Sunday, October 21, 2007

Elementary, my dear Watson

Dizem que o Julian Barnes é um dos mais conceituados autores de literatura inglesa contemporânea - se é, não sei. Não fui pelo nome, não fui pelo título, fui pela crítica - que é coisa que muito, muito raramente faço. Já o tinha visto, já o tinha visto na mão, mas quando vi que era sobre Sir Arthur Conan Doyle não fiz muito caso porque pensei que fosse aldrabice.

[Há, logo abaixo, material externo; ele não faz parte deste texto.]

Lemma add_source_none (grouped : gmap str (list NewsSource))
    (item : gmap str str) (c : str) :
  add_source grouped item !! c = None
  <-> grouped !! c = None /\ source_of c item = None.
Proof.
  unfold add_source, source_of.
  destruct (item !! lit "category") as [c'|]; [|tauto].
  destruct (item !! lit "url") as [u|]; [|tauto].
  destruct (PyStr.truthy c' && PyStr.truthy u); cbn [andb]; [|tauto].
  destruct (decide (c' = c)) as [->|Hne].
  - rewrite lookup_insert_eq, bool_decide_eq_true_2 by reflexivity.
    split; [discriminate | intros [_ H]; discriminate].
  - rewrite lookup_insert_ne by exact Hne.
    rewrite bool_decide_eq_false_2 by exact Hne. tauto.
Qed.

Lemma fold_add_source (raw : list (gmap str str)) (c : str) :
  forall grouped : gmap str (list NewsSource),
  default [] (fold_left add_source raw grouped !! c)
  = default [] (grouped !! c) ++ omap (source_of c) raw
  /\ (fold_left add_source raw grouped !! c = None
      <-> grouped !! c = None /\ omap (source_of c) raw = []).
Proof.
  induction raw as [|item rest IH]; intros grouped; cbn [fold_left omap].
  - rewrite app_nil_r. cbn. tauto.
  - destruct (IH (add_source grouped item)) as [IH1 IH2].
    rewrite IH1, IH2, add_source_lookup, add_source_none.
    cbn [omap list_omap].
    destruct (source_of c item) as [s|].
    + rewrite <- app_assoc. cbn [app].
      split; [reflexivity|]. split; [intros [[_ H] _]|intros [_ H]];
        discriminate.
    + rewrite app_nil_r. tauto.
Qed.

Depois li que era baseado em factos verídicos, o interesse cresceu e digamos que é um livro muito bom.

De facto, aborda factos verídicos, e extremamente bem documentados (como o autor escreve numa nota, só uma das cartas é fictícia). Fala da vida de Sir Arthur Conan Doyle e de George Edalji separadamente, juntando-se os dois só nos capítulos finais. O tema central é um caso verídico, que ficou conhecido como Os Ultrajes de Great Wyrley, que consistiu na acusação e sentença injustas a trabalhos forçados de um homem, George, que se viu alvo de provas mal fabricadas e teorias da conspiração devido a um certo preconceito racial - mesmo que o próprio o pensasse impossível. Sir Arthur Conan Doyle, numa fase especial da sua vida, leu de relance o caso de George, e empenhou-se em provar a sua inocência, limpar o seu nome e devolver-lhe a vida que perdeu depois de sair da prisão.

Para além de estar extremamente bem escrito, ser uma história verídica bem documentada e corresponder a uma época que gosto muito, gostei sobretudo de saber mais sobre a vida de Arthur Conan Doyle. Durante alguns anos desenvolvi uma obsessão pouco saudável pelos livros do Sherlock Holmes e pela série com o Jeremy Brett (que agora passa na RTP Memória), mas sabia muito pouco do génio por trás de toda aquela lógica, dedução e brilhantismo. Descobri um homem que se sentia escravo da sua própria criação, que preferia ter escrito romances históricos toda a vida e um fervoroso seguidor do espiritismo, que naquela altura começava a ter maior amplitude.

Depois também há aquela coisa interessante de se ler a coisa certa na altura certa. Neste caso nem foi tanto a coisa certa nem a altura certa, foi mais um eco de um assunto que me anda a provocar imensa ansiedade - aliás, que a provoca há imensos anos, mas que ultimamente se tem acentuado. Revi muito do que penso sobre o assunto e que me deixa completamente em pânico aqui:

"E, nesse momento, George foi assaltado pela consciência de que todos iam morrer. Às vezes reflectia na sua própria morte; sofrera com a morte dos pais - o pai há doze anos, a mãe há seis; lera a necrologia nos jornais e assistira a funerais de colegas; e estava aqui para a grande despedida a Sir Arthur. Mas ainda nunca compreendera - embora fosse mais uma consciência visceral do que uma percepção mental - que todos iam morrer. É certo que fora informado em criança, embora no contexto de passarem todos - como o tio Compson - a viver depois, no seio de Cristo ou, se fossem maus, noutro lugar qualquer. Mas agora olhou em redor. O príncipe Alberto já estava morto, é claro, e também a viúva Windsor, que o chorara; mas aquela mulher com um guarda-sol ia morrer, e a mãe ao lado dela morreria antes, e as crianças pequeninas morreriam depois, mas se houvesse outra guerra os rapazes podiam morrer antes, e os dois cães ao pé delas iam morrer também, e os músicos ao longe, e o bebé no carrinho, até o bebé no carrinho, mesmo que vivesse até ser tão velho como o habitante mais velho do planeta, cento e cinco, cento e dez, ou o que era, aquele bebé ia morrer também."

p. 419

Podia ter escrito mais qualquer coisa, mas tenho a cabeça lá longe no meio de coisas que me interessam mas que sou completamente inapta para as seguir academicamente.